→ Required work: Copy the lines exactly. Begin at the first line of the data and stop after the line with "a stage says".

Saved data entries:
○ ○ ○
(* ===== verification/Admission.v ===== *)
(** * Admission: the pipeline that decides a registration, and the risk tier
    ([crates/wc-control/src/admission.rs])

    Seven stages in a fixed order.  The verifiers are trait objects in the source and here
    the functions of an [AdmissionCtx]: the pipeline's theorems hold for any of them.  What
    a stage says for a reader (its [method], the tier's rationale) is prose and is not
    modelled; the verdicts, the findings with their codes and the entity written are.
    [McpHttpSurface] fetches over HTTP and is one more verifier. *)

From S2P Require Import Prelude Text Errors Model Json Canon Contract Artifact Std.

#[local] Open Scope N_scope.

(** ** Requests, stages and outcomes *)

Record Declared := mkDeclared {
  dec_data_classes : list string;
  dec_jurisdictions : list string;
  dec_requested_tier : option Tier;
  dec_service : option string
}.

Record AdmissionRequest := mkAdmissionRequest {
  ar_kind : Kind;
  ar_id : option EntityId;
  ar_card : option Value;
  ar_endpoint : option string;
  ar_attestation : list ProvRef;
  ar_owner : HumanRef;
  ar_zone : ZoneId;
  ar_declared : Declared;
  ar_mode : Mode
}.

Inductive Stage := SIdentity | SSurface | SCardSignature | SProvenance | SScreening | STier | SPin.
#[global] Instance Stage_eq_dec : EqDecision Stage.
Proof. solve_decision. Defined.

Definition failure_code (s : Stage) : Code :=
  match s with
  | SIdentity => IDENTITY_UNVERIFIABLE
  | SSurface => SURFACE_UNOBTAINABLE
  | SCardSignature => CARD_SIGNATURE_INVALID
  | SProvenance => PROVENANCE_UNVERIFIABLE
  | SScreening => SCREENING_BLOCKED
  | STier => TIER_EXCEEDS_CEILING
  | SPin => PIN_WRITE_FAILED
  end.

Inductive StageVerdict := Passed | Skipped | Degraded.
#[global] Instance StageVerdict_eq_dec : EqDecision StageVerdict.
Proof. solve_decision. Defined.
Record StageResult := mkStageResult { sr_stage : Stage; sr_verdict : StageVerdict }.
(** What the linter calls unreachable is: it warns about a rule exactly when an earlier
    rule states no criterion at all, naming the first such rule; and a rule it warns about
    governs no request, whoever asks for whatever. *)
Theorem lint_unreachable_exact p i a :
  let warned := Unreachable i a ∈ lr_warnings (Policy_lint p) in
  (warned ↔ a < i < length (po_rules p) ∧ (∃ r, po_rules p !! a = Some r ∧ is_catch_all r = true) ∧
     ∀ k r, k < a → po_rules p !! k = Some r → is_catch_all r = false) ∧
  (warned → ∀ req caller callee f r, first_match 0 (po_rules p) req caller callee f ≠ Some (i, r)).
Proof.
  cbv zeta. assert (Unreachable i a ∈ lr_warnings (Policy_lint p) ↔
    a < i < length (po_rules p) ∧ (∃ r, po_rules p !! a = Some r ∧ is_catch_all r = true) ∧
     ∀ k r, k < a → po_rules p !! k = Some r → is_catch_all r = false) as Hiff.
  { unfold Policy_lint. cbn [lr_warnings]. rewrite !elem_of_app, lint_rules_unreachable. rewrite !Nat.sub_0_r.
    setoid_rewrite Nat.sub_0_r. split.
    - intros [(_ & Hl & Ha & Hr & Hall)|[Hw|Hw]].
      + split; [lia|]. split; [done|]. intros k r Hk. apply Hall. lia.
      + repeat case_match; set_solver.
      + case_match; set_solver.
    - intros (Hl & Hr & Hall). left. split; [lia|]. split; [lia|]. split; [lia|]. split; [done|].
      intros k r Hk. apply Hall. lia. }
  split; [exact Hiff|]. intros (Hl & (ra & Hra & Hca) & _)%Hiff req caller callee f r Hm.
  apply first_match_spec in Hm as (_ & _ & _ & Hall). rewrite <-(Nat.sub_0_r a) in Hra.
  pose proof (Hall a ra ltac:(lia) Hra) as Hf. by rewrite catch_all_matches in Hf.
Qed.

(** ** Concrete policy *)

Module PolicyExamples.

Definition internal : ZoneDef :=
  mkZoneDef "internal" Internal (mkAssuranceBar Optional Optional (Some "1d") ArStanding Optional (Some 1%N) false).
Definition pay : ZoneDef :=
  mkZoneDef "internal.pay" Internal (mkAssuranceBar Optional Optional (Some "30d") ArHuman Optional (Some 3%N) true).

Definition reads : ConnRule :=
  mkConnRule (Some "internal*") None None None None None None None Allow None false None (Some "12h") None false.

Definition policy : ConnectPolicy :=
  mkConnectPolicy Deny "v1" [internal; pay] [] false false [reads] StandingLimits_default.

Definition party (id zone : string) (items : gmap string string) : Entity :=
  mkEntity (mkEntityId id) McpServer (mkHumanRef "pat@acme") None (mkTier 3) (mkZoneId zone)
    (mkPin PIN_ALG "sha256:m" items 10) [] Attested 100 Active [] [] None 0 10 10 10 0 ENTITY_SCHEMA.

Definition agent : Entity := party "spiffe://acme/agent" "internal.pay" ∅.
Definition ledger : Entity := party "spiffe://acme/ledger" "internal.pay" {["read" := "sha256:r"]}.

Definition ask : ConnRequest :=
  mkConnRequest (mkSurface ["read"] [] []) Terms_default 1000000 "reconcile" (mkHumanRef "sam@acme").

Lemma nested_zone_only_tightens_witness :
  ttl_secs (bar_for policy (mkZoneId "internal.pay")) = Some 86400%N ∧
  stricter (bar_for policy (mkZoneId "internal.pay")) (bar_for policy (mkZoneId "internal")).
Proof.
  split; [vm_compute; reflexivity|].
  refine (proj1 (proj2 (nested_zone_only_tightens policy (mkZoneId "internal.pay") (mkZoneId "internal")
    (mkZoneId "internal") (mkZoneId "internal.pay") _ _ _))); vm_compute; reflexivity.
Defined.

Lemma evaluate_never_widens_witness :
  ∃ ev, evaluate policy ask agent ledger (mkStandingState 0 0 0) 100 = Ok ev ∧
    ce_decision ev = RequireApproval ∧ (ce_ttl_secs ev ≤ 43200)%N.
Proof.
  destruct (evaluate policy ask agent ledger (mkStandingState 0 0 0) 100) as [ev|c] eqn:E;
    [|vm_compute in E; discriminate E].
  assert (ce_decision ev = RequireApproval) as Hd by (vm_compute in E; injection E as <-; reflexivity).
  exists ev. split; [reflexivity|]. split; [exact Hd|].
  assert (ce_decision ev ≠ Deny) as Hn by (rewrite Hd; discriminate).
  pose proof (proj1 (proj1 (evaluate_never_widens policy ask agent ledger (mkStandingState 0 0 0) 100 ev E Hn)
    (ce_ttl_secs ev)) (N.le_refl _)) as (_ & _ & _ & Hw).
  apply N.leb_le. revert Hw. vm_compute in E. injection E as <-. vm_compute. exact id.
Defined.

End PolicyExamples.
○ ○ ○
→ Your response:
(* ===== verification/Admission.v ===== *)
(** * Admission: the pipeline that decides a registration, and the risk tier
    ([crates/wc-control/src/admission.rs])

    Seven stages in a fixed order.  The verifiers are trait objects in the source and here
    the functions of an [AdmissionCtx]: the pipeline's theorems hold for any of them.  What
    a stage says for a reader (its [method], the tier's rationale) is prose and is not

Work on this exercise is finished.